Definition ena_ring_free (h : heap) (r : ena_ring) : res heap :=
  let b := r_blk r in
  h ← free_if (sq_head_wb_virt (r_sq r)) h (blk_head_wb b);
  h ← free_if (non_null (req_in_flight (r_pool r))) h (blk_in_flight b);
  h ← free_if (non_null (req_allocated (r_pool r))) h (blk_allocated b);
  h ← free_if (non_null (tx_foreign (r_own r))) h (blk_foreign b);
  h ← free_if (non_null (raw_bufs r)) h (blk_bufs b);
  h ← free_if (non_null (ff_ids (free_req (r_pool r)))) h (blk_req_ids b);
  h ← free_if (cq_virt (r_cq r)) h (blk_cq b);
  h ← free_if (non_null (sq_virt (r_sq r))) h (blk_sq b);
  heap_free h (blk_ring b).

(** ** Request ids *)
Definition ena_ring_slot_clear (r : ena_ring) (req_id : Z) : res ena_ring :=
  bufs ← aset (raw_bufs r) req_id buf_empty;
  mret (set_raw_bufs bufs r).

(** [if (a) a[i] = v;] for an array that may be NULL. *)
Definition aset_opt {A} (a : arr A) (i : Z) (v : A) : res (arr A) :=
  if non_null a then aset a i v else mret a.

Definition ena_ring_req_id_alloc (r : ena_ring) : res (Z * Z * ena_ring) :=
  let p := r_pool r in
  if ff_count (free_req p) =? 0 then mret (- EBUSY, 0, r)
  else
    '(id, f) ← fifo_pop (sq_depth (r_sq r)) (free_req p);
    al ← aset_opt (req_allocated p) id 1;
    mret (0, id, set_r_pool (mkPool f (req_in_flight p) al) r).

Definition ena_ring_req_id_free (r : ena_ring) (req_id : Z) : res (Z * ena_ring) :=
  let p := r_pool r in
  if sq_depth (r_sq r) <=? req_id then mret (- EINVAL, r)
  else
    already ← (if non_null (req_allocated p) then
                 a ← aget (req_allocated p) req_id; mret (a =? 0)
               else mret false);
    if (already : bool) then mret (0, r)
    else if sq_depth (r_sq r) <=? ff_count (free_req p) then mret (- EINVAL, r)
    else
      al ← aset_opt (req_allocated p) req_id 0;
      f ← fifo_push (sq_depth (r_sq r)) (free_req p) req_id;
      r ← ena_ring_slot_clear (set_r_pool (mkPool f (req_in_flight p) al) r) req_id;
      mret (0, r).

(** ** Software reset *)

(** A netbuf leaves the ring through the drop callback, or is freed here. *)
Definition ring_drop_netbuf (r : ena_ring) (cpu nb : Z) : list event :=
  if drop_netbuf_cb r then ena_netdev_rxq_drop_netbuf (drop_netbuf_arg r) cpu nb
  else [EvFree cpu nb].

(** The loop over the tracking slots [i], [i + 1], ... ([n] of them). *)
Fixpoint reset_slots (cpu : Z) (n : nat) (i : Z) (r : ena_ring) : res (ena_ring * list event) :=
  match n with
  | O => mret (r, [])
  | S n =>
      b ← aget (raw_bufs r) i;
      match buf_netbuf b with
      | None => reset_slots cpu n (i + 1) r
      | Some nb =>
          r' ← ena_ring_slot_clear r i;
          '(r'', es) ← reset_slots cpu n (i + 1) r';
          mret (r'', ring_drop_netbuf r cpu nb ++ es)
      end
  end.

Definition ena_ring_reset_sw_state (cpu : Z) (r : ena_ring) : res (ena_ring * list event) :=
  let n := Z.to_nat (sq_depth (r_sq r)) in
  let r := set_hw_valid false r in
  let r := set_r_sq (set_sq_db None (set_sq_idx 0 (set_sq_phase 1 (set_sq_head 0
             (set_sq_tail 0 (r_sq r)))))) r in
  let r := set_r_cq (set_cq_db None (set_cq_idx 0 (set_cq_phase 1
             (set_cq_head 0 (r_cq r))))) r in
  '(r, es) ← (if non_null (raw_bufs r) then reset_slots cpu n 0 r else mret (r, []));
  let p := r_pool r in
  let p := if non_null (ff_ids (free_req p)) then set_free_req (fifo_full (sq_depth (r_sq r))) p
           else p in
  let p := if non_null (req_in_flight p) then set_req_in_flight (Some (replicate n 0)) p else p in
  let p := if non_null (req_allocated p) then set_req_allocated (Some (replicate n 0)) p else p in
  mret (set_r_own (set_tx_foreign_count 0 (r_own r)) (set_r_pool p r), es).

(** ** Depths *)
Lemma ena_is_power_of_two_spec v :
  0 <= v < 65536 -> ena_is_power_of_two v = true <-> pow2_depth v.
Proof.
  intros Hv. unfold ena_is_power_of_two, pow2_depth. rewrite andb_true_iff, Z.leb_le, Z.eqb_eq. split.
  - intros [H4 Hl]. exists (Z.log2 v).
    pose proof (Z.log2_spec v ltac:(lia)) as [Hlo Hhi].
    assert (v = 2 ^ Z.log2 v) as E.
    { destruct (Z.eq_dec v (2 ^ Z.log2 v)); [done | exfalso].
      assert (Z.log2 (v - 1) = Z.log2 v) as Hk by (apply Z.log2_unique; [apply Z.log2_nonneg | lia]).
      assert (Z.testbit (Z.land v (v - 1)) (Z.log2 v) = true) as Hb.
      { rewrite Z.land_spec, Z.bit_log2 by lia. rewrite <- Hk at 1. by rewrite Z.bit_log2 by lia. }
      rewrite Hl, Z.bits_0 in Hb. done. }
    split; [| done].
    assert (Z.log2 4 <= Z.log2 v) by (apply Z.log2_le_mono; lia).
    assert (Z.log2 v < 16) by (apply Z.log2_lt_pow2; lia).
    change (Z.log2 4) with 2 in *. lia.
  - intros H. pose proof (pow2_depth_bounds v H).
    rewrite pow2_depth_land by done. rewrite Z.mod_same; lia.
Qed.

(** ** Heap blocks a routine owns

    [owned h0 h ps]: the live blocks of [h] are those of [h0] and the distinct
    new blocks [ps]. *)
Record owned (h0 h : heap) (ps : list Z) : Prop := {
  ow_wf : wf_heap h;
  ow_nodup : NoDup ps;
  ow_new : forall p, p ∈ ps -> p ∉ h_live h0;
  ow_live : h_live h = h_live h0 ∪ list_to_set ps
}.

#[export] Instance owned_proper h0 h : Proper ((≡ₚ) ==> iff) (owned h0 h).
Proof.
  assert (forall ps qs, ps ≡ₚ qs -> owned h0 h ps -> owned h0 h qs) as H.
  { intros ps qs E [Hw Hn Hq Hl]. split; [done | by rewrite <- E | intros p; rewrite <- E; auto |].
    rewrite Hl. f_equal. by apply list_to_set_perm_L. }
  intros ps qs E. split; apply H; [done | by symmetry].
Qed.

Lemma owned_perm h0 h ps qs : qs ≡ₚ ps -> owned h0 h ps -> owned h0 h qs.
Proof. by intros ->. Qed.

Lemma owned_refl h : wf_heap h -> owned h h [].
Proof. intros. split; [done | constructor | set_solver | set_solver]. Qed.

Lemma owned_nil h0 h : owned h0 h [] -> wf_heap h /\ h_live h = h_live h0.
Proof. intros [? _ _ E]. split; [done |]. rewrite E. set_solver. Qed.

Lemma owned_alloc h0 h ps p h' :
  owned h0 h ps -> heap_alloc h = (p, h') -> owned h0 h' (option_list p ++ ps).
Proof.
  intros [Hwf Hnd Hnew Hlive] Ha. destruct (heap_alloc_spec _ _ _ Hwf Ha) as (Hwf' & _ & Hp).
  destruct p as [a |]; simpl.
  - destruct Hp as (-> & _ & Hfresh & Hlive'). rewrite Hlive in Hfresh.
    split; [done | constructor; [set_solver | done] | set_solver |].
    rewrite Hlive', Hlive. set_solver.
  - split; [done.. |]. by rewrite Hp.
Qed.

Lemma owned_dma_alloc h0 h ps p h' :
  owned h0 h ps -> ena_dma_alloc h = (p, h') -> owned h0 h' (option_list (fst <$> p) ++ ps).
Proof.
  intros Ho. unfold ena_dma_alloc. destruct (heap_alloc h) as [[a |] h1] eqn:E; intros [= <- <-];
    exact (owned_alloc _ _ _ _ _ Ho E).
Qed.

Lemma owned_free h0 h ps p ps' :
  owned h0 h ps -> ps ≡ₚ p :: ps' -> wp (heap_free h (Some p)) (fun h' => owned h0 h' ps').
Proof.
  intros [Hwf Hnd Hnew Hlive] Hp. rewrite Hp in Hnd. apply NoDup_cons in Hnd as [Hni Hnd].
  assert (p ∉ h_live h0) by (apply Hnew; rewrite Hp; set_solver).
  assert (list_to_set ps = ({[p]} ∪ list_to_set ps' : gset Z)) as Es by (rewrite Hp; set_solver).
  eapply wp_mono; [apply heap_free_spec; [done |]; rewrite Hlive, Es; set_solver |].
  intros h' (Hwf' & Hl' & _). split; [done | done | |].
  - intros q Hq. apply Hnew. rewrite Hp. set_solver.
  - rewrite Hl', Hlive, Es. set_solver.
Qed.

Lemma owned_free_list h0 h ps qs :
  owned h0 h ps -> ps ≡ₚ qs -> wp (heap_free_list h (Some <$> qs)) (fun h' => owned h0 h' []).
Proof.
  revert h ps. induction qs as [| q qs IH]; intros h ps Ho Hp.
  - apply Permutation_nil_r in Hp as ->. by apply wp_ret.
  - simpl. apply wp_bind. eapply wp_mono; [by eapply owned_free |]. intros h' Ho'. by apply (IH h' qs).
Qed.

(** What [ena_ring_alloc] promises for a result. *)
Definition blocks_of (b : ring_blocks) : list Z :=
  option_list (blk_head_wb b) ++ option_list (blk_in_flight b) ++ option_list (blk_allocated b)
  ++ option_list (blk_foreign b) ++ option_list (blk_bufs b) ++ option_list (blk_req_ids b)
  ++ option_list (blk_cq b) ++ option_list (blk_sq b) ++ option_list (blk_ring b).

Lemma alloc_fail_spec h0 h ps qs :
  owned h0 h ps -> ps ≡ₚ qs ->
  wp (alloc_fail h (Some <$> qs)) (fun '(err, r, h') => err = - ENOMEM /\ r = None /\ owned h0 h' []).
Proof.
  intros Ho Hp. unfold alloc_fail. apply wp_bind.
  eapply wp_mono; [by eapply owned_free_list |]. intros h' Ho'. by apply wp_ret.
Qed.

(** A pointer field is NULL exactly when the ring owns no block for it. *)
Record blocks_ok (r : ena_ring) : Prop := {
  bo_wb : sq_head_wb_virt (r_sq r) = non_null (blk_head_wb (r_blk r));
  bo_fl : non_null (req_in_flight (r_pool r)) = non_null (blk_in_flight (r_blk r));
  bo_al : non_null (req_allocated (r_pool r)) = non_null (blk_allocated (r_blk r));
  bo_fo : non_null (tx_foreign (r_own r)) = non_null (blk_foreign (r_blk r));
  bo_bufs : non_null (raw_bufs r) = non_null (blk_bufs (r_blk r));
  bo_ids : non_null (ff_ids (free_req (r_pool r))) = non_null (blk_req_ids (r_blk r));
  bo_cq : cq_virt (r_cq r) = non_null (blk_cq (r_blk r));
  bo_sq : non_null (sq_virt (r_sq r)) = non_null (blk_sq (r_blk r))
}.

Definition valid_shape (ty sq_d cq_d : Z) : Prop :=
  pow2_depth sq_d /\ pow2_depth cq_d /\ (ty = ENA_RING_TYPE_TX \/ ty = ENA_RING_TYPE_RX).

### Task directions
Write out again, exactly, the lines from the start of the entries up to and including the one with "h ← free_if (non_null (sq_virt". Nothing else belongs in the reply.

### Result of this exercise
Definition ena_ring_free (h : heap) (r : ena_ring) : res heap :=
  let b := r_blk r in
  h ← free_if (sq_head_wb_virt (r_sq r)) h (blk_head_wb b);
  h ← free_if (non_null (req_in_flight (r_pool r))) h (blk_in_flight b);
  h ← free_if (non_null (req_allocated (r_pool r))) h (blk_allocated b);
  h ← free_if (non_null (tx_foreign (r_own r))) h (blk_foreign b);
  h ← free_if (non_null (raw_bufs r)) h (blk_bufs b);
  h ← free_if (non_null (ff_ids (free_req (r_pool r)))) h (blk_req_ids b);
  h ← free_if (cq_virt (r_cq r)) h (blk_cq b);
  h ← free_if (non_null (sq_virt (r_sq r))) h (blk_sq b);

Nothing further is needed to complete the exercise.